Дядя в погонах сурово хмурился
– А ведь ты сволочь, – усмехнулась я, рассматривая физиономию на экране, сдвинутые брови, прямой взгляд, интеллигентное лицо. Вполне сгодится на обложку журнала к юбилею правоохранительных органов, честный служака и все такое, или еще лучше: двадцать лет безупречной службы.
– Кто сволочь? – не поняла Зойка, а я вздрогнула от неожиданности, успев забыть про нее.
– Это я так.
– Ага. Слышь-ка, Виссарион Машку отправил, а Ник твой не появлялся, никого из ваших, то есть, я хотела сказать… короче, не спрашивали тебя.
– Не спрашивали? Это хорошо. – Я направилась к двери.
– Ты куда? – растерялась Зойка.
– Домой. Сколько можно злоупотреблять твоим гостеприимством.
Я в самом деле отправилась домой. Мне было все равно, ждет меня там Ник или нет, я дошла до того спасительного отупения, когда просто перестаешь бояться. Мало того, ничто тебя уже по большому счету не волнует. Я долго стояла под душем, а после легла спать. Проснувшись, пялилась в темноту, потом оделась и пошла к Виссариону. Он сидел за стойкой, подперев кулаком щеку, и слушал вихрастую девку, мудреное имя которой я все никак не могла запомнить. Увидев меня, он резко выпрямился, но тут же принял первоначальную позу, только взгляд изменился.
– Ты сегодня на час раньше, – сказал он, когда я приблизилась.
– Скучаю по работе, – ответила я. – Мог бы хоть раз выписать мне премию за старательность.

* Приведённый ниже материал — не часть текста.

Lemma store_keyed_get s ev : store_keyed s -> ev ∈ evidence_all s -> dict_get (ev_action_id ev) (es_evidence s) = Some ev.
Proof.
  intros [Hnd Hk] ([k e] & -> & Hin)%list_elem_of_fmap. apply dict_get_elem; [done|].
  rewrite Forall_forall in Hk. specialize (Hk _ Hin). cbn in *. by rewrite Hk.
Qed.

Lemma scan_loads envs i (s : EvidenceState P) evidence :
  loads_only s (scan_tampered envs i s evidence).1.
Proof.
  revert i s. induction evidence as [|ev rest IH]; intros i s; cbn [scan_tampered]; [done|].
  pose proof (run_loads (envs i) s None (Some (ev_action_id ev))) as Hr.
  destruct (run_verification (envs i) s None _) as [s1 [t|e]]; cbn [fst] in *; [|done].
  specialize (IH (S i) s1). destruct (scan_tampered envs (S i) s1 rest) as [s2 r]. cbn [fst] in *.
  by etransitivity.
Qed.

(** Over records that are loaded, a scan lists exactly those with a failed link. *)
Lemma scan_exact envs i (s : EvidenceState P) evidence s' l :
  (forall ev, ev ∈ evidence -> dict_get (ev_action_id ev) (es_evidence s) = Some ev) ->
  scan_tampered envs i s evidence = (s', Ok l) ->
  s' = s /\ forall id checks, (id, checks) ∈ l <-> exists k ev t, evidence !! k = Some ev /\ ev_action_id ev = id /\
    run_verification (envs (i + k)%nat) s None (Some id) = (s, Ok t) /\ failed_links t = checks /\ checks ≠ [].
Proof.
  revert i s' l. induction evidence as [|ev rest IH]; intros i s' l Hload; cbn [scan_tampered].
  - intros [= <- <-]. split; [done|]. intros id checks. split; [by intros ?%not_elem_of_nil|by intros (k & ? & ? & ? & _)].
  - pose proof (run_loaded (envs i) s _ ev (Hload ev (list_elem_of_here _ _))) as Hs.
    destruct (run_verification (envs i) s None _) as [s1 [t|e]] eqn:Er; cbn [fst] in Hs; subst s1; [|done].
    destruct (scan_tampered envs (S i) s rest) as [s2 [l2|e]] eqn:Es; [|done]. intros [= <- Hl].
    destruct (IH (S i) s2 l2) as [-> Hin]; [intros x Hx; apply Hload; by right|done|]. split; [done|]. intros id checks.
    assert ((id, checks) ∈ l <-> (ev_action_id ev = id /\ failed_links t = checks /\ checks ≠ []) \/ (id, checks) ∈ l2) as ->.
    { destruct (failed_links t) as [|x f] eqn:Ef; subst l.
      - split; [auto|]. by intros [(_ & <- & ?)|?].
      - rewrite elem_of_cons. split; [intros [[= -> ->]|?]; auto|]. intros [(<- & <- & _)|?]; auto. }
    rewrite Hin. split.
    + intros [(<- & <- & Hne)|(k & ev' & t' & Hk & Hid & Hrun & Hf & Hne)].
      * exists 0%nat, ev, t. rewrite Nat.add_0_r. split_and!; done.
      * exists (S k), ev', t'. rewrite Nat.add_succ_r. split_and!; done.
    + intros ([|k] & ev' & t' & Hk & Hid & Hrun & Hf & Hne).
      * left. injection Hk as <-. rewrite Nat.add_0_r in Hrun. subst id. rewrite Er in Hrun. injection Hrun as <-. done.
      * right. exists k, ev', t'. rewrite Nat.add_succ_r in Hrun. split_and!; done.
Qed.

Lemma checked_loads self envs (s : EvidenceState P) plan : loads_only s (audit_checked dash self envs s plan).1.
Proof.
  assert (forall (x : result ActionResult), loads_only s ((s, x) : EvidenceState P * result ActionResult).1) as Hsame
    by (intros x; apply loads_only_preorder).
  unfold audit_checked, with_trace. case_bool_decide.
  - destruct (audit_required_string _ _); [apply run_loads|apply Hsame].
  - case_bool_decide; [destruct (_ ← _; _); [apply run_loads|apply Hsame]|].
    case_bool_decide; [|case_bool_decide; [apply Hsame|case_bool_decide; apply Hsame]].
    destruct (all_evidence self s) as [evidence|]; [|apply Hsame]. unfold list_tampered.
    pose proof (scan_loads envs 0 s evidence) as Hl. by destruct (scan_tampered envs 0 s evidence).
Qed.

(** An execution that reports success ran the body to its result. *)
Lemma audit_success self envs (s s' : EvidenceState P) plan poi res :
  audit_execute dash self envs s plan poi = (s', Ok res) -> ar_success res = true ->
  audit_checked dash self envs s plan = (s', Ok res).
Proof.
  assert (forall f, (s, Ok (failure f)) = (s', Ok res) -> ar_success res = true -> False) as Hf by by intros f [= _ <-].
  unfold audit_execute. intros E Hs. do 4 (case_bool_decide; cbn [negb] in E; [|by destruct (Hf _ E Hs)]).
  destruct (match poi with None => Ok true | Some _ => _ end) as [[]|]; [|by destruct (Hf _ E Hs)|done].
  destruct (audit_checked dash self envs s plan) as [s1 r]. injection E as -> Er. f_equal.
  unfold try_except in Er. destruct r as [x|e]; [done|]. destruct (catches _ e); [|done]. injection Er as <-. done.
Qed.

End Scans.

(** ** Theorems *)

Section Theorems.
Context `{Hashlib, Rfc8785, Cryptography, Sqlite, EmailLib, EnvelopeModel, PoiModel, Rfc3161}.
Context {P : Type} `{!EvidencePersistence P}.
Variable dash : string.

Lemma execute_loads (self : AuditAgent) (envs : nat -> PipelineEnv) (s s' : EvidenceState P) (plan : ActionPlan)
    (poi : option ProofOfIntent) (r : result ActionResult) :
  audit_execute dash self envs s plan poi = (s', r) -> loads_only s s'.
Proof.
  assert (forall x, (s, x) = (s', r) -> loads_only s s') as Hsame by (intros x [= <- _]; apply loads_only_preorder).
  unfold audit_execute.
  do 4 (case_bool_decide; cbn [negb]; [|by apply Hsame]).
  destruct (match poi with None => Ok true | Some _ => _ end) as [[]|]; [|by apply Hsame..].
  pose proof (checked_loads dash self envs s plan) as Hl. destruct (audit_checked dash self envs s plan) as [s1 x].
  by intros [= <- _].
Qed.

(** Auditing is read-only: whatever the plan and the proof, the ledgers that were there, the
    persistent store and the records already loaded are unchanged; an execution can only load
    further records, with ledgers of their own. *)
Theorem audit_read_only (self : AuditAgent) (envs : nat -> PipelineEnv) (s s' : EvidenceState P) (plan : ActionPlan)
    (poi : option ProofOfIntent) (r : result ActionResult) :
  audit_execute dash self envs s plan poi = (s', r) ->
  es_ledgers s ⊆ es_ledgers s' /\ es_persistence s' = es_persistence s /\
  forall id ev, dict_get id (es_evidence s) = Some ev -> dict_get id (es_evidence s') = Some ev.
Proof. apply execute_loads. Qed.

(** C33. A tamper report over a store that keeps each record under its action: it changes nothing,
    and lists an action, with the names of its failed links, exactly when a record of it is
    stored and the run of the pipeline on it has a failed link. *)
Theorem tamper_report_exact (self : AuditAgent) (envs : nat -> PipelineEnv) (s s' : EvidenceState P) (plan : ActionPlan)
    (poi : option ProofOfIntent) (res : ActionResult) :
  store_keyed s -> ap_action_type plan = "audit.list_tampered" ->
  audit_execute dash self envs s plan poi = (s', Ok res) -> ar_success res = true ->
  s' = s /\ exists l, dict_get "actions" (ar_details res) = Some (JList (tampered_json <$> l)) /\
    dict_get "count" (ar_observed_effect res) = Some (JInt (Z.of_nat (length l))) /\
    forall id checks, (id, checks) ∈ l <-> exists k ev t, evidence_all s !! k = Some ev /\ ev_action_id ev = id /\
      run_verification (envs k) s None (Some id) = (s, Ok t) /\ failed_links t = checks /\ checks ≠ [].
Proof.
  intros Hk Ht E Hs. apply audit_success in E; [|done]. unfold audit_checked in E. rewrite Ht in E.
  rewrite !bool_decide_eq_false_2 in E by (done || by apply (bool_decide_unpack _)).
  rewrite bool_decide_eq_true_2 in E by done. unfold all_evidence in E. destruct (au_has_store self); [|done].
  unfold list_tampered in E. destruct (scan_tampered envs 0 s (evidence_all s)) as [s1 [l|e]] eqn:Esc; [|done].
  injection E as -> <-. apply scan_exact in Esc as [-> Hl]; [|intros ev Hev; by apply store_keyed_get].
  split; [done|]. exists l. split_and!; [done..|]. exact Hl.
Qed.

(** Replay detection: the reported nonces are exactly those that two different records of the
    store carry, each once, in ascending order. *)
Theorem replay_report_exact (self : AuditAgent) (envs : nat -> PipelineEnv) (s s' : EvidenceState P) (plan : ActionPlan)
    (poi : option ProofOfIntent) (res : ActionResult) :
  ap_action_type plan = "audit.detect_replay" ->
  audit_execute dash self envs s plan poi = (s', Ok res) -> ar_success res = true ->
  s' = s /\ exists l, dict_get "replayed_nonces" (ar_details res) = Some (JList (JStr <$> l)) /\
    NoDup l /\ Sorted ascending l /\
    forall n, n ∈ l <-> exists i j e1 e2, i ≠ j /\ evidence_all s !! i = Some e1 /\ evidence_all s !! j = Some e2 /\
      se_nonce (ev_user_envelope e1) = n /\ se_nonce (ev_user_envelope e2) = n.
Proof.
  intros Ht E Hs. apply audit_success in E; [|done]. unfold audit_checked in E. rewrite Ht in E.
  rewrite !bool_decide_eq_false_2 in E by (done || by apply (bool_decide_unpack _)).
  rewrite bool_decide_eq_true_2 in E by done. unfold all_evidence in E. destruct (au_has_store self); [|done].
  cbn [mbind result_bind] in E. injection E as <- <-. split; [done|]. eexists. split; [reflexivity|].
  split; [apply replayed_nodup|]. split; [apply sorted_strings_sorted|]. intros n. rewrite replayed_in. split.
  - intros (i & j & Hij & Hi & Hj). rewrite list_lookup_fmap in Hi, Hj.
    apply fmap_Some in Hi as (e1 & Hi & ->), Hj as (e2 & Hj & En). exists i, j, e1, e2. split_and!; done.
  - intros (i & j & e1 & e2 & Hij & Hi & Hj & G1 & G2). exists i, j. rewrite !list_lookup_fmap, Hi, Hj. cbn.
    split_and!; [done|by rewrite G1|by rewrite G2].
Qed.

(** Comparing effects: an execution succeeds exactly when the observed and the expected effect
    agree on every key, a missing key counting as none; and the mismatches it reports are
    exactly the keys on which they differ. *)
Theorem compare_effect_exact (observed expected payload : dict) :
  dict_get "observed_effect" payload = Some (JObj observed) -> dict_get "expected_effect" payload = Some (JObj expected) ->
  exists res, compare_effect payload = Ok res /\
    (ar_success res = true <-> forall key, py_eq (get_value key observed) (get_value key expected) = true) /\
    exists l, dict_get "mismatches" (ar_details res) = Some (JList (JStr <$> l)) /\ Sorted ascending l /\
      forall key, key ∈ l <-> py_eq (get_value key observed) (get_value key expected) = false.
Proof.
  intros Ho He. unfold compare_effect. rewrite Ho, He. eexists. split; [reflexivity|]. cbn [ar_success ar_details]. split.
  - rewrite bool_decide_eq_true. split.
    + intros Hnil key. destruct (py_eq _ _) eqn:E; [done|]. apply effect_mismatches_in in E. rewrite Hnil in E. by apply not_elem_of_nil in E.
    + intros Hall. destruct (effect_mismatches observed expected) as [|k l] eqn:E; [done|].
      assert (k ∈ effect_mismatches observed expected) as Hk by (rewrite E; by left).
      apply effect_mismatches_in in Hk. by rewrite Hall in Hk.
  - eexists. split; [reflexivity|]. split; [apply sorted_strings_sorted|]. intros key. apply effect_mismatches_in.
Qed.

End Theorems.

(** The pattern of an action identifier is not anchored at a word: it is found inside another. *)
Lemma action_id_inside_word :
  extract_action_id "verify the evidence for action_id a1" = Some "ence".
Proof. vm_compute; reflexivity. Qed.

(** ** Witnesses *)

Section Witnesses.
#[local] Existing Instance demo_hashlib.
#[local] Existing Instance demo_rfc8785.
#[local] Existing Instance demo_cryptography.
#[local] Existing Instance demo_sqlite.
#[local] Existing Instance demo_poi_model.
#[local] Existing Instance demo_envelope_model.
#[local] Existing Instance demo_persistence.
#[local] Existing Instance demo_rfc3161.
#[local] Existing Instance demo_email_lib.

Definition demo_audit : AuditAgent := mkAuditAgent "audit-agent" true.

Definition demo_audit_plan (action : string) : ActionPlan := mkActionPlan "audit" None action [] false false "allow".

(** The store of the demonstration, over a ledger that was emptied. *)
Definition demo_audit_state : EvidenceState (gmap string string) := demo_portal_state [].

Definition demo_audit_run (action : string) : EvidenceState (gmap string string) * result ActionResult :=
  audit_execute "-" demo_audit (fun _ => demo_portal_env) demo_audit_state (demo_audit_plan action) None.

Definition demo_audit_response (action : string) : ActionResult :=
  match (demo_audit_run action).2 with Ok r => r | Raise _ => failure "" end.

– Обязательно. – Он поставил на стойку две рюмки, налил водки и одну пододвинул мне. – Слышал новости. Наверное, она была хорошим человеком.
– Наверное, – не стала я спорить.
– Когда совсем хреново, надо помнить: и это пройдет.

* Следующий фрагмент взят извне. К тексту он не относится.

(* ===== verification/FullPipeline.v ===== *)
(** * e2e_tests/pipeline.py: the pipeline end to end

    [FullPipeline], the orchestration the demonstrations and the end-to-end checks share: two
    users and two agents with keys of their own, one ledger, and a submission that goes through
    the verifier, the ledger, the proof, the executor and the portal in this order.  The ledger
    object is [pipeline_ledger] in the evidence store's heap; the outbox is a list of files; the
    generated keys, the clock readings and the random values are arguments.  The theorems are in
    [PipelineSafety.v]. *)

From S2P Require Import Prelude PyStr Base64 Json JsonText PyTime Crypto Instances Ledger Merkle Sql Verifier Registry Client.
From S2P Require Import Poi AgentBase Executor Tsa Evidence Portal Completeness Regex Router EmailAgent FileSystem StateMonad.
From S2P Require Import AuditAgent Accounts Service AgentService.

#[local] Open Scope Z_scope.

Definition E2E_SYSTEM_PROMPT : string := "Only send the exact email that the authenticated user requested.".

Definition pipeline_ledger : nat := 0.

Section FullPipeline.
Context `{Hashlib, Rfc8785, Cryptography, !EcSigning, Sqlite, EmailLib, EnvelopeModel, PoiModel, Rfc3161}.
Context {P : Type} `{!EvidencePersistence P}.
Context `{DatabaseOps DB}.
Variable as_bytes : EmailMessage -> bytes.

Record SubmittedAction := mkSubmittedAction {
  sa_stage4 : VerificationResult;
  sa_trace : option VerificationTrace;
  sa_envelope : SignedEnvelope;
  sa_poi_agent_key_id : option string;
  sa_action_id : option string;
  sa_eml_bytes : option bytes;
  sa_context_entry_ids : list Z;
}.

(** [user_keys], [agent_keys] and [agent_key_ids] are dictionaries; the ledger is in the heap of
    [evidence_store]. *)
Record PipelineState := mkPipelineState {
  fp_registry : KeyTable;
  fp_evidence : EvidenceState P;
  fp_anchors : AnchorStore;
  fp_nonces : NonceStore;
  fp_outbox : list EmlFile;
  fp_output_dir : string;
  fp_user_keys : list (string * EcPrivateKey);
  fp_agent_keys : list (string * Ed25519PrivateKey);
  fp_agent_key_ids : list (string * string);
}.

(** ** Construction *)

(** One turn of [_register_users]. *)
Definition register_user (now_from now : Z) (user_id : string) (private_key : EcPrivateKey) (s : PipelineState) : result PipelineState :=
  '(t, _) ← register_key now (fp_registry s) user_id (user_id +:+ "-p256") (ec_public_der (ec_private_public private_key)) "ECDSA-P256-SHA256"
              (utc now_from) None None;
  Ok (mkPipelineState t (fp_evidence s) (fp_anchors s) (fp_nonces s) (fp_outbox s) (fp_output_dir s)
        (dict_set user_id private_key (fp_user_keys s)) (fp_agent_keys s) (fp_agent_key_ids s)).

(** One turn of [_register_agents]. *)
Definition register_pipeline_agent (now_from now : Z) (agent_name : string) (private_key : Ed25519PrivateKey) (s : PipelineState)
    : result PipelineState :=
  key_id ← agent_pubkey_id private_key;
  raw ← serialize_public_key_raw (ObjEdPublic (ed_public_key private_key));
  '(t, _) ← register_key now (fp_registry s) ("agent-" +:+ agent_name) key_id raw "Ed25519" (utc now_from) None None;
  Ok (mkPipelineState t (fp_evidence s) (fp_anchors s) (fp_nonces s) (fp_outbox s) (fp_output_dir s)
        (fp_user_keys s) (dict_set agent_name private_key (fp_agent_keys s)) (dict_set agent_name key_id (fp_agent_key_ids s))).

(** [FullPipeline(work_dir)], over a new directory. *)
Definition FullPipeline_init (now : Z) (u123 u456 : EcPrivateKey) (primary secondary : Ed25519PrivateKey) (work_dir : string)
    : result PipelineState :=
  let s := mkPipelineState [] (mkEvidenceState [] None {[ pipeline_ledger := Ledger_init ]}) [] (mkNonceStore 300 ∅) []
             (work_dir +:+ "/outbox") [] [] [] in
  s ← register_user now now "u123" u123 s;
  s ← register_user now now "u456" u456 s;
  s ← register_pipeline_agent now now "primary" primary s;
  register_pipeline_agent now now "secondary" secondary s.

(** ** Envelopes *)

(** [make_envelope]; [timestamp], [nonce], [private_key] and [pubkey_id] default to the clock, a new
    UUID and the user's own key. *)
Definition make_envelope (s : PipelineState) (now : Z) (uuid : string) (random : bytes) (prompt user_id : string) (timestamp : option Z)
    (nonce : option string) (private_key : option EcPrivateKey) (pubkey_id : option string) : result SignedEnvelope :=
  signing_key ← match private_key with
                | Some k => Ok k
                | None => of_option (dict_get user_id (fp_user_keys s)) KeyError (str_repr user_id)
                end;
  sign_envelope random signing_key prompt user_id ("session-" +:+ user_id) (isoformat_z (default now timestamp))
    (or_str nonce uuid) (or_str pubkey_id (user_id +:+ "-p256")).

(** [stale_envelope]: signed 61 seconds ago. *)
Definition stale_envelope (s : PipelineState) (now : Z) (uuid : string) (random : bytes) (prompt user_id : string) : result SignedEnvelope :=
  make_envelope s now uuid random prompt user_id (Some (now - 61000000)) None None None.

(** ** Submission *)

Abbreviation PlM := (SM PipelineState).

(** The clocks and random values of a submission. *)
Record SubmitEnv := mkSubmitEnv {
  sm_verify : clocks; sm_key_now : Z; sm_entry_now : nat -> Z; sm_poi_now : Z; sm_poi_uuid : string;
  sm_smtp : Effect -> result unit; sm_draws : Draws; sm_mtime : Z; sm_pipeline : PipelineEnv;
}.

Definition with_pipeline_evidence (s : PipelineState) (e : EvidenceState P) : PipelineState :=
  mkPipelineState (fp_registry s) e (fp_anchors s) (fp_nonces s) (fp_outbox s) (fp_output_dir s) (fp_user_keys s) (fp_agent_keys s)
    (fp_agent_key_ids s).

Definition with_pipeline_nonces (s : PipelineState) (n : NonceStore) : PipelineState :=
  mkPipelineState (fp_registry s) (fp_evidence s) (fp_anchors s) n (fp_outbox s) (fp_output_dir s) (fp_user_keys s) (fp_agent_keys s)
    (fp_agent_key_ids s).

Definition with_pipeline_outbox (s : PipelineState) (o : list EmlFile) : PipelineState :=
  mkPipelineState (fp_registry s) (fp_evidence s) (fp_anchors s) (fp_nonces s) o (fp_output_dir s) (fp_user_keys s) (fp_agent_keys s)
    (fp_agent_key_ids s).

Definition fp_ledger (s : PipelineState) : Ledger := ledger_at (es_ledgers (fp_evidence s)) pipeline_ledger.

Definition with_pipeline_ledger (s : PipelineState) (l : Ledger) : PipelineState :=
  let e := fp_evidence s in
  with_pipeline_evidence s (mkEvidenceState (es_evidence e) (es_persistence e) (<[pipeline_ledger := l]> (es_ledgers e))).

(** [self.ledger.append(entry_type, content).entry_id]. *)
Definition pipeline_append (now : Z) (entry_type : string) (content : dict) : PlM Z := fun s =>
  match append now (fp_ledger s) (JStr entry_type) (JObj content) with
  | Ok (l, e) => (with_pipeline_ledger s l, Ok (entry_id e))
  | Raise e => (s, Raise e)
  end.

(** The loop over [context_before_action]; [i] counts the entries. *)
Fixpoint append_context (env : SubmitEnv) (i : nat) (context : list (string * dict)) : PlM (list Z) :=
  match context with
  | [] => mret (M := PlM) []
  | (entry_type, content) :: rest =>
      id ← pipeline_append (sm_entry_now env i) entry_type content;
      ids ← append_context env (S i) rest;
      mret (M := PlM) (id :: ids)
  end.

(** [self.executor.execute_action("email", tool_call, poi)], with its messages in the outbox. *)
Definition pipeline_execute (env : SubmitEnv) (tool_call : dict) (poi : ProofOfIntent) : PlM ExecutorResult := fun s =>
  let smtp := mkSMTPConfig "aor@example.test" None 587 None None true false true (fp_output_dir s) in
  let '(effects, _, r) := execute_action (DB := DB) (sm_smtp env) (sm_draws env) (mkActionExecutor smtp None None) "email" tool_call poi in
  (with_pipeline_outbox s
     (fold_left (fun o x => match x with
                            | WriteEml p m => if is_ok (sm_smtp env x) then write_eml p (as_bytes m) (sm_mtime env) o else o
                            | _ => o
                            end) effects (fp_outbox s)), r).

(** The entries of a submission, and its signed proof over the ledger with them. *)
Definition pipeline_proof (env : SubmitEnv) (envelope : SignedEnvelope) (tool_call : dict) (agent_name : string)
    (context_before_action : list (string * dict)) : PlM (ProofOfIntent * nat * list Z) :=
  id1 ← pipeline_append (sm_entry_now env 0) "system_prompt" [("text", JStr E2E_SYSTEM_PROMPT)];
  id2 ← pipeline_append (sm_entry_now env 1) "user_prompt" [("text", JStr (se_prompt envelope))];
  ids ← append_context env 2 context_before_action;
  ledger ← reads (fun s => Ok (fp_ledger s));
  agent_key ← reads (fun s => of_option (dict_get agent_name (fp_agent_keys s)) KeyError (str_repr agent_name));
  poi ← lift (poi ← build_poi (sm_poi_now env) (sm_poi_uuid env) (se_prompt envelope) E2E_SYSTEM_PROMPT ledger (JObj tool_call) "e2e-demo-model"
                (mkPoiIdentity None None None None);
              sign_poi poi agent_key);
  mret (M := PlM) (poi, length ledger, id1 :: id2 :: ids).

(** The newest message, which must be the action's. *)
Definition pipeline_artifact (action_id : string) : PlM bytes :=
  eml_path ← reads (fun s => of_option (newest (fp_outbox s)) ValueError "max() arg is an empty sequence");
  parsed ← lift (parse_eml (ef_bytes eml_path));
  _ ← lift (raise_if (negb (bool_decide (parsed_str "action_id" parsed = Some action_id))) AssertionError "");
  mret (M := PlM) (ef_bytes eml_path).

(** The captured evidence; the proof and the payload are only in the message. *)
Definition pipeline_register (action_id : string) (envelope : SignedEnvelope) (count : nat) (eml_bytes : bytes) : PlM unit := fun s =>
  let '(e, r) := evidence_register (fp_evidence s)
    (mkActionEvidence action_id envelope E2E_SYSTEM_PROMPT pipeline_ledger (Z.of_nat count) (Some eml_bytes) None None None None None) in
  (with_pipeline_evidence s e, r).

(** [self.portal.run_verification(eml_bytes)]. *)
Definition pipeline_verify (env : PipelineEnv) (eml_bytes : bytes) : PlM VerificationTrace := fun s =>
  let '(e, r) := run_verification
    (mkPipelineEnv (fp_registry s) (pe_now_agent env) (pe_now_record env) (pe_now_user env) (Some (fp_anchors s)) (pe_tsa_config env)
       (pe_tsa_download env)) (fp_evidence s) (Some eml_bytes) None in
  (with_pipeline_evidence s e, r).

(** [submit_envelope]. *)
Definition submit_envelope (env : SubmitEnv) (envelope : SignedEnvelope) (tool_call : dict) (agent_name : string)
    (context_before_action : list (string * dict)) : PlM SubmittedAction :=
  stage4_result ← (fun s => let '(n, r) := verify_envelope freshness_seconds (sm_verify env) (sm_key_now env, fp_registry s) (fp_nonces s) envelope in
                            (with_pipeline_nonces s n, r));
  if negb (vr_valid stage4_result) then mret (M := PlM) (mkSubmittedAction stage4_result None envelope None None None [])
  else
    '(poi, count, ids) ← pipeline_proof env envelope tool_call agent_name context_before_action;
    execution ← pipeline_execute env tool_call poi;
    match ex_success execution, ex_action_id execution with
    | true, Some action_id =>
        if negb (truthy_str action_id) then raiseM AssertionError "valid PoI was not executed"
        else
          eml_bytes ← pipeline_artifact action_id;
          _ ← pipeline_register action_id envelope count eml_bytes;
          trace ← pipeline_verify (sm_pipeline env) eml_bytes;
          mret (M := PlM) (mkSubmittedAction stage4_result (Some trace) envelope (poi_agent_pubkey_id poi) (Some action_id) (Some eml_bytes) ids)
    | _, _ => raiseM AssertionError "valid PoI was not executed"
    end.

(** [submit_and_verify]. *)
Definition submit_and_verify (env : SubmitEnv) (now : Z) (uuid : string) (random : bytes) (prompt user_key : string) (tool_call : dict)
    : PlM VerificationTrace :=
  envelope ← reads (fun s => make_envelope s now uuid random prompt user_key None None None None);
  submitted ← submit_envelope env envelope tool_call "primary" [];
  match sa_trace submitted with
  | None => raiseM AssertionError ("Stage 4 rejected the envelope: " +:+ repr_opt (vr_reason (sa_stage4 submitted)))
  | Some trace => mret (M := PlM) trace
  end.

End FullPipeline.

– Запиши мне данное изречение на бумажку, я его буду читать на ночь.
– Жизнь кончается только тогда, когда тебя снесли на кладбище.
– И это запиши.
– Я думал, ты уехала, – вздохнул он.
– С какой стати? – ответила я и залпом выпила.
С того момента я практически только и делала, что вливала в себя водку. От этого было мало толку, потому что алкоголь никогда не действовал на меня, то есть действовал, конечно, но совсем не так, как хотелось бы. И в ясном сознании я скатывалась под стол в очередном кабаке, потому что отказывали ноги, руки были им под стать. Иногда я добиралась до дома, чаще являлась к Виссариону или просто засыпала в дешевой пивной, откуда сердобольные девки тащили меня все к тому же Виссариону. Однажды я проснулась в своей комнате и увидела Машку. Она стояла и щупала мой лоб, и в первую минуту я подумала, что я снова маленькая девочка, рядом мама с градусником в руках тревожно хмурится, а я тихо радуюсь, что не надо идти в школу. И тут поняла, что это не сон и не плод моего воображения, а рядом и правда стоит Машка.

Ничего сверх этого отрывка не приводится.